Check each line of the records below for the word "analog" and copy those where it appears.

Collected data entries
+ + + + +

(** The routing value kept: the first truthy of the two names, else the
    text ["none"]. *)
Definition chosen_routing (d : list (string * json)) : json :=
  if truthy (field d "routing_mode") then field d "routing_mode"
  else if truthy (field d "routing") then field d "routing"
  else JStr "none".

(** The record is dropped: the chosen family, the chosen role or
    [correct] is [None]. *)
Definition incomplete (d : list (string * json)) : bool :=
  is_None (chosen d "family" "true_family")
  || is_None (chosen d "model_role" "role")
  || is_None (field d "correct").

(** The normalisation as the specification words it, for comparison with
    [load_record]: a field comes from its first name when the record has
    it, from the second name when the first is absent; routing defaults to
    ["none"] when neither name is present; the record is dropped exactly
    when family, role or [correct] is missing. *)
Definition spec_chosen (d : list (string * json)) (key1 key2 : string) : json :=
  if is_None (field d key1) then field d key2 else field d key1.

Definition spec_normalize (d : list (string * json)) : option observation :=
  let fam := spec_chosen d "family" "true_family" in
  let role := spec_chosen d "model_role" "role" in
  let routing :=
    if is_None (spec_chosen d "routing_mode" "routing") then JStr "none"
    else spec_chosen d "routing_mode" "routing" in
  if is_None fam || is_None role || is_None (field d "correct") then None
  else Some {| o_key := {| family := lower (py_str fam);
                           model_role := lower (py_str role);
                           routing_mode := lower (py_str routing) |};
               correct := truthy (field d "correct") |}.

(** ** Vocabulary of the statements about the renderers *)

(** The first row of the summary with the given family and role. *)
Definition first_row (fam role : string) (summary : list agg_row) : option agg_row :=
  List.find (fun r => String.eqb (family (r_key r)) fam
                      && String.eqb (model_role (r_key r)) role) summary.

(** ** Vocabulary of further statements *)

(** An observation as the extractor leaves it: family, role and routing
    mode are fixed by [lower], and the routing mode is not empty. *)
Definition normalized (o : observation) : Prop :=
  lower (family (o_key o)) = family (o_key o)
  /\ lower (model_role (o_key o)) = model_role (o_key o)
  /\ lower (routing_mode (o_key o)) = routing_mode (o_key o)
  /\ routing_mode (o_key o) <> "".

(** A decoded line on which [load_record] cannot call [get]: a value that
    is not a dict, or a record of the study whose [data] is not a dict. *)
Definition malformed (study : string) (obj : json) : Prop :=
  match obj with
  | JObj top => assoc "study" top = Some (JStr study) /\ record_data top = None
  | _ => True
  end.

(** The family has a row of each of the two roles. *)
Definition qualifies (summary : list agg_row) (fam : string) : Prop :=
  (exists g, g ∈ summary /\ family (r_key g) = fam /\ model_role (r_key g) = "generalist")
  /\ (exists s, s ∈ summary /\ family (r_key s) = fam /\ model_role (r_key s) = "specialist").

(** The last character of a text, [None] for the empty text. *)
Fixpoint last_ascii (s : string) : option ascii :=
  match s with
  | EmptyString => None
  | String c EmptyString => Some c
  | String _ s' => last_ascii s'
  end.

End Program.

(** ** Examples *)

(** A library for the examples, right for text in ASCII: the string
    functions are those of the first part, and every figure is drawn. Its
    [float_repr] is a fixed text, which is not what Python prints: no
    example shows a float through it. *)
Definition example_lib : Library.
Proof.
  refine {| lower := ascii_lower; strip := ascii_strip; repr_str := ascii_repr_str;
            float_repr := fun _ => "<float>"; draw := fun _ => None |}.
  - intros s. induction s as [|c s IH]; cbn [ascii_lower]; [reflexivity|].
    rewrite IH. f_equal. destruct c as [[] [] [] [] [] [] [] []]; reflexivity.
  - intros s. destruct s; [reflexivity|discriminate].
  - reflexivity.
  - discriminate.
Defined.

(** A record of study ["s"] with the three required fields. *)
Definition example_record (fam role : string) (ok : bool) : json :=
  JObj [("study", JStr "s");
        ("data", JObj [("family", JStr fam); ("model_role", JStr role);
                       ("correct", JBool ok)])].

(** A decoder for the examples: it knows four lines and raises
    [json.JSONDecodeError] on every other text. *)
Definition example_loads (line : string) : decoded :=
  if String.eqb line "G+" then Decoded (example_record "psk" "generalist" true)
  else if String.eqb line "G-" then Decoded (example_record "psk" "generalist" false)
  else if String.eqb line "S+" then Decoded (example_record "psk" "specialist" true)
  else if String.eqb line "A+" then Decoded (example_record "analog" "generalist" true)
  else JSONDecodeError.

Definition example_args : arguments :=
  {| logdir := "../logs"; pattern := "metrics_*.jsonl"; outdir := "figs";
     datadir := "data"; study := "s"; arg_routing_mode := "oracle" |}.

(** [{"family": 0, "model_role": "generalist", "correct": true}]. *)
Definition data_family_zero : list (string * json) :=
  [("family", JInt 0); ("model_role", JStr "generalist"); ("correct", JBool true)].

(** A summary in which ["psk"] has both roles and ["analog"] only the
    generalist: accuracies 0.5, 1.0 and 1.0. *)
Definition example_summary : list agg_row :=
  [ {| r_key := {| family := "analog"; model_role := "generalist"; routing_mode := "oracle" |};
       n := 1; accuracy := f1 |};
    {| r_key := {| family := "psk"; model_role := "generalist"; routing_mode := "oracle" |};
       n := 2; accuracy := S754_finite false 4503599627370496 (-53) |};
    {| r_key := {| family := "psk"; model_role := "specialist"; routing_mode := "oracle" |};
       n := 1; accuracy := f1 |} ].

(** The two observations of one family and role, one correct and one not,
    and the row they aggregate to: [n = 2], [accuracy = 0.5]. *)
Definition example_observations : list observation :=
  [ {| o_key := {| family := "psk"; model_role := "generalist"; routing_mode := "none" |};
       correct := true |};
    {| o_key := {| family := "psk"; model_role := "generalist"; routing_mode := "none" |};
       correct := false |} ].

+ + + + +

▸ RESULT FOR THIS EXERCISE:
  else if String.eqb line "A+" then Decoded (example_record "analog" "generalist" true)
(** A summary in which ["psk"] has both roles and ["analog"] only the
  [ {| r_key := {| family := "analog"; model_role := "generalist"; routing_mode := "oracle" |};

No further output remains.